Inductive res (S A : Type) : Type :=
| Ret (a : A) (s : S)
| Panic (msg : string)
| Fault
| Spin
| Swtch (t : target) (s : S) (k : S → res S A).

Arguments Ret {S A}.
Arguments Panic {S A}.
Arguments Fault {S A}.
Arguments Spin {S A}.
Arguments Swtch {S A}.

Fixpoint res_bind {S A B} (r : res S A) (f : A → S → res S B) : res S B :=
  match r with
  | Ret a s => f a s
  | Panic msg => Panic msg
  | Fault => Fault
  | Spin => Spin
  | Swtch t s k => Swtch t s (fun s' => res_bind (k s') f)
  end.

Definition M (S A : Type) : Type := S → res S A.

#[global] Instance M_ret S : MRet (M S) := fun A a s => Ret a s.
#[global] Instance M_bind S : MBind (M S) := fun A B f m s => res_bind (m s) f.

Section monad.
Context {S : Type}.

Definition gets {A} (f : S → A) : M S A := fun s => Ret (f s) s.
Definition modify (f : S → S) : M S unit := fun s => Ret tt (f s).
Definition panic {A} (msg : string) : M S A := fun _ => Panic msg.
Definition fault {A} : M S A := fun _ => Fault.
Definition spin {A} : M S A := fun _ => Spin.
Definition swtch (t : target) : M S unit := fun s => Swtch t s (Ret tt).

(** Dereference of a pointer that may be null or out of range. *)
Definition deref {A} (f : S → option A) : M S A :=
  fun s => match f s with Some a => Ret a s | None => Fault end.

Definition when (b : bool) (m : M S unit) : M S unit :=
  if b then m else mret tt.

(** [for (i in l) body], left early when [body] gives a value. *)
Fixpoint for_ret {A} (l : list nat) (body : nat → M S (option A)) : M S (option A) :=
  match l with
  | [] => mret None
  | i :: l' =>
      r ← body i;
      match r with
      | Some a => mret (Some a)
      | None => for_ret l' body
      end
  end.

(** [for (i in l) acc = body i acc]. *)
Fixpoint for_acc {A} (l : list nat) (body : nat → A → M S A) (acc : A) : M S A :=
  match l with
  | [] => mret acc
  | i :: l' => acc' ← body i acc; for_acc l' body acc'
  end.
(* ===== verification/Spinlock.v ===== *)
(** Harts, interrupt masking and spin locks: [struct cpu] (kernel/proc.h),
    [cpuid]/[mycpu]/[myproc] (kernel/proc.c) and kernel/spinlock.c.

    A component whose state contains the machine says so with an instance of
    [HasMachine]; the lock operations below then work on its state. *)

From stdpp Require Import base gmap strings numbers list.
From S2P Require Import Prelude.
Local Open Scope Z_scope.

(** * Data *)

(** The spin locks of the kernel: the global ones by the name they are
    initialised with, the one of each [struct proc], of each pipe page and the
    inner lock of each sleep lock. *)
Inductive lockid : Type :=
| LkGlobal (name : string)
| LkProc (i : nat)
| LkPipe (pa : Z)
| LkSleep (kind : string) (i : nat).

#[global] Instance lockid_eq_dec : EqDecision lockid.
Proof. solve_decision. Defined.

#[global] Instance lockid_countable : Countable lockid.
Proof.
  refine (inj_countable'
    (fun l => match l with
     | LkGlobal n => inl (inl n) | LkProc i => inl (inr i)
     | LkPipe a => inr (inl a) | LkSleep k i => inr (inr (k, i)) end)
    (fun x => match x with
     | inl (inl n) => LkGlobal n | inl (inr i) => LkProc i
     | inr (inl a) => LkPipe a | inr (inr (k, i)) => LkSleep k i end) _).
  by intros [].
Defined.

Record spinlock := mkspinlock {
  lk_locked : Z;
  lk_name : string;
  lk_cpu : option nat
}.

#[global] Instance eta_spinlock : Settable spinlock :=
  fun l => mkspinlock (lk_locked l) (lk_name l) (lk_cpu l).

(** [struct cpu].  [c_proc] is an index into the process table; [c_sie] is the
    SIE bit of the hart's [sstatus] register, which is not part of the struct.
    The saved scheduler context is the continuation of a [Swtch]. *)
Record cpu := mkcpu {
  c_proc : option nat;
  c_noff : Z;
  c_intena : bool;
  c_sie : bool
}.

#[global] Instance eta_cpu : Settable cpu :=
  fun c => mkcpu (c_proc c) (c_noff c) (c_intena c) (c_sie c).

(** [tp] is the hart that runs (register tp). *)
Record machine := mkmachine {
  cpus : list cpu;
  tp : nat;
  locks : gmap lockid spinlock
}.

#[global] Instance eta_machine : Settable machine :=
  fun m => mkmachine (cpus m) (tp m) (locks m).

Class HasMachine (S : Type) := {
  mach : S → machine;
  set_mach : (machine → machine) → S → S;
  mach_set_mach : ∀ f s, mach (set_mach f s) = f (mach s);
  set_mach_set_mach : ∀ f g s, set_mach g (set_mach f s) = set_mach (fun m => g (f m)) s;
  set_mach_ext : ∀ f g s, f (mach s) = g (mach s) → set_mach f s = set_mach g s
}.

(** * Operations *)

Section ops.
Context {S : Type} `{HM : HasMachine S}.

Definition cpuid : M S nat := gets (fun s => tp (mach s)).

Definition mycpu : M S cpu := deref (fun s => cpus (mach s) !! tp (mach s)).

(** Assignment to fields of [*mycpu()]. *)
Definition upd_mycpu (f : cpu → cpu) : M S unit :=
  c ← mycpu;
  modify (set_mach (fun m => m <| cpus ::= <[tp m := f c]> |>)).

Definition intr_get : M S bool := c ← mycpu; mret (c_sie c).
Definition intr_on : M S unit := upd_mycpu (fun c => c <| c_sie := true |>).
Definition intr_off : M S unit := upd_mycpu (fun c => c <| c_sie := false |>).

Definition push_off : M S unit :=
  old ← intr_get;
  intr_off ;;
  c ← mycpu;
  when (c_noff c =? 0) (upd_mycpu (fun c => c <| c_intena := old |>)) ;;
  upd_mycpu (fun c => c <| c_noff ::= Z.add 1 |>).

Definition pop_off : M S unit :=
  on ← intr_get;
  if on : bool then panic "pop_off - interruptible" else
  c ← mycpu;
  if c_noff c <? 1 then panic "pop_off" else
  upd_mycpu (fun c => c <| c_noff ::= fun n => n - 1 |>) ;;
  c ← mycpu;
  when ((c_noff c =? 0) && c_intena c) intr_on.

Definition get_lock (l : lockid) : M S spinlock := deref (fun s => locks (mach s) !! l).

Definition upd_lock (l : lockid) (f : spinlock → spinlock) : M S unit :=
  lk ← get_lock l;
  modify (set_mach (fun m => m <| locks ::= <[l := f lk]> |>)).

Definition initlock (l : lockid) (name : string) : M S unit :=
  modify (set_mach (fun m => m <| locks ::= <[l := mkspinlock 0 name None]> |>)).

Definition holding (l : lockid) : M S bool :=
  lk ← get_lock l;
  id ← cpuid;
  mret (negb (lk_locked lk =? 0) && bool_decide (lk_cpu lk = Some id)).

(** [__sync_lock_test_and_set(&lk->locked, 1)]. *)
Definition test_and_set (l : lockid) : M S Z :=
  lk ← get_lock l;
  upd_lock l (fun lk => lk <| lk_locked := 1 |>) ;;
  mret (lk_locked lk).

(** The [while] of [acquire] leaves at once when the lock was free; when
    another hart holds it, this hart spins. *)
Definition acquire (l : lockid) : M S unit :=
  push_off ;;
  h ← holding l;
  if h : bool then panic "acquire" else
  old ← test_and_set l;
  if negb (old =? 0) then spin else
  id ← cpuid;
  upd_lock l (fun lk => lk <| lk_cpu := Some id |>).

Definition release (l : lockid) : M S unit :=
  h ← holding l;
  if negb h then panic "release" else
  upd_lock l (fun lk => lk <| lk_cpu := None |>) ;;
  upd_lock l (fun lk => lk <| lk_locked := 0 |>) ;;
  pop_off.

Definition myproc : M S (option nat) :=
  push_off ;;
  c ← mycpu;
  pop_off ;;
  mret (c_proc c).

End ops.

(** * The effect of the operations on the machine *)

Definition cpu_push (c : cpu) : cpu :=
  mkcpu (c_proc c) (1 + c_noff c)
    (if c_noff c =? 0 then c_sie c else c_intena c) false.

Definition cpu_pop (c : cpu) : cpu :=
  mkcpu (c_proc c) (c_noff c - 1) (c_intena c)
    (if (c_noff c - 1 =? 0) && c_intena c then true else c_sie c).

(** What a matched [push_off]/[pop_off] leaves behind: [c_intena] records the
    interrupt state when nothing was nested around it. *)
Definition cpu_settle (c : cpu) : cpu :=
  if c_noff c =? 0 then c <| c_intena := c_sie c |> else c.

Definition held (l : lockid) (m : machine) : machine :=
  m <| cpus ::= alter cpu_push (tp m) |>
    <| locks ::= alter (fun lk => mkspinlock 1 (lk_name lk) (Some (tp m))) l |>.

Definition unheld (l : lockid) (m : machine) : machine :=
  m <| cpus ::= alter cpu_pop (tp m) |>
    <| locks ::= alter (fun lk => mkspinlock 0 (lk_name lk) None) l |>.

Definition settle (m : machine) : machine := m <| cpus ::= alter cpu_settle (tp m) |>.

(** * Well-formed machines *)

Definition hart_ok (m : machine) : Prop :=
  ∃ c, cpus m !! tp m = Some c ∧ 0 <= c_noff c ∧ (0 < c_noff c → c_sie c = false).

Definition free (l : lockid) (m : machine) : Prop :=
  ∃ name, locks m !! l = Some (mkspinlock 0 name None).

(** Lock [l] is held by the running hart. *)
Definition owned (l : lockid) (m : machine) : Prop :=
  ∃ name, locks m !! l = Some (mkspinlock 1 name (Some (tp m))).

Create HintDb lk.

Lemma cpu_pop_push c :
  0 <= c_noff c → (0 < c_noff c → c_sie c = false) → cpu_pop (cpu_push c) = cpu_settle c.
Proof.
  destruct c as [p n i e]. unfold cpu_pop, cpu_push, cpu_settle. simpl. intros Hn Hs.
  replace (1 + n - 1) with n by lia.
  destruct (Z.eqb_spec n 0) as [->|Hne]; simpl; [by destruct e|].
  rewrite Hs; [done|lia].
Qed.

Lemma tp_held l m : tp (held l m) = tp m.
Proof. done. Qed.

Lemma tp_settle m : tp (settle m) = tp m.
Proof. done. Qed.

Lemma locks_settle m : locks (settle m) = locks m.
Proof. done. Qed.

Lemma settle_settle m : settle (settle m) = settle m.
Proof.
  unfold settle. simpl. f_equal. rewrite list_alter_alter_eq.
  apply list_alter_ext; [|done]. intros c _. unfold compose, cpu_settle.
  by destruct c as [p n i e]; simpl; destruct (n =? 0) eqn:E; simpl; rewrite ?E.
Qed.

Lemma settle_nested m c :
  cpus m !! tp m = Some c → 0 < c_noff c → settle m = m.
Proof.
  intros Hc Hn. destruct m as [cs t ls]. unfold settle. simpl in *. f_equal.
  apply list_eq. intros i. destruct (decide (i = t)) as [->|].
  - rewrite list_lookup_alter_eq, Hc. simpl. unfold cpu_settle.
    destruct (Z.eqb_spec (c_noff c) 0); [lia|done].
  - by rewrite list_lookup_alter_ne.
Qed.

__________________________________________________

## [Work task]
Which lines of the records above contain the word "when"? Copy each of them.

## [Result of the exercise]
Definition when (b : bool) (m : M S unit) : M S unit :=
(** [for (i in l) body], left early when [body] gives a value. *)
  when (c_noff c =? 0) (upd_mycpu (fun c => c <| c_intena := old |>)) ;;
  when ((c_noff c =? 0) && c_intena c) intr_on.
(** The [while] of [acquire] leaves at once when the lock was free; when
    interrupt state when nothing was nested around it. *)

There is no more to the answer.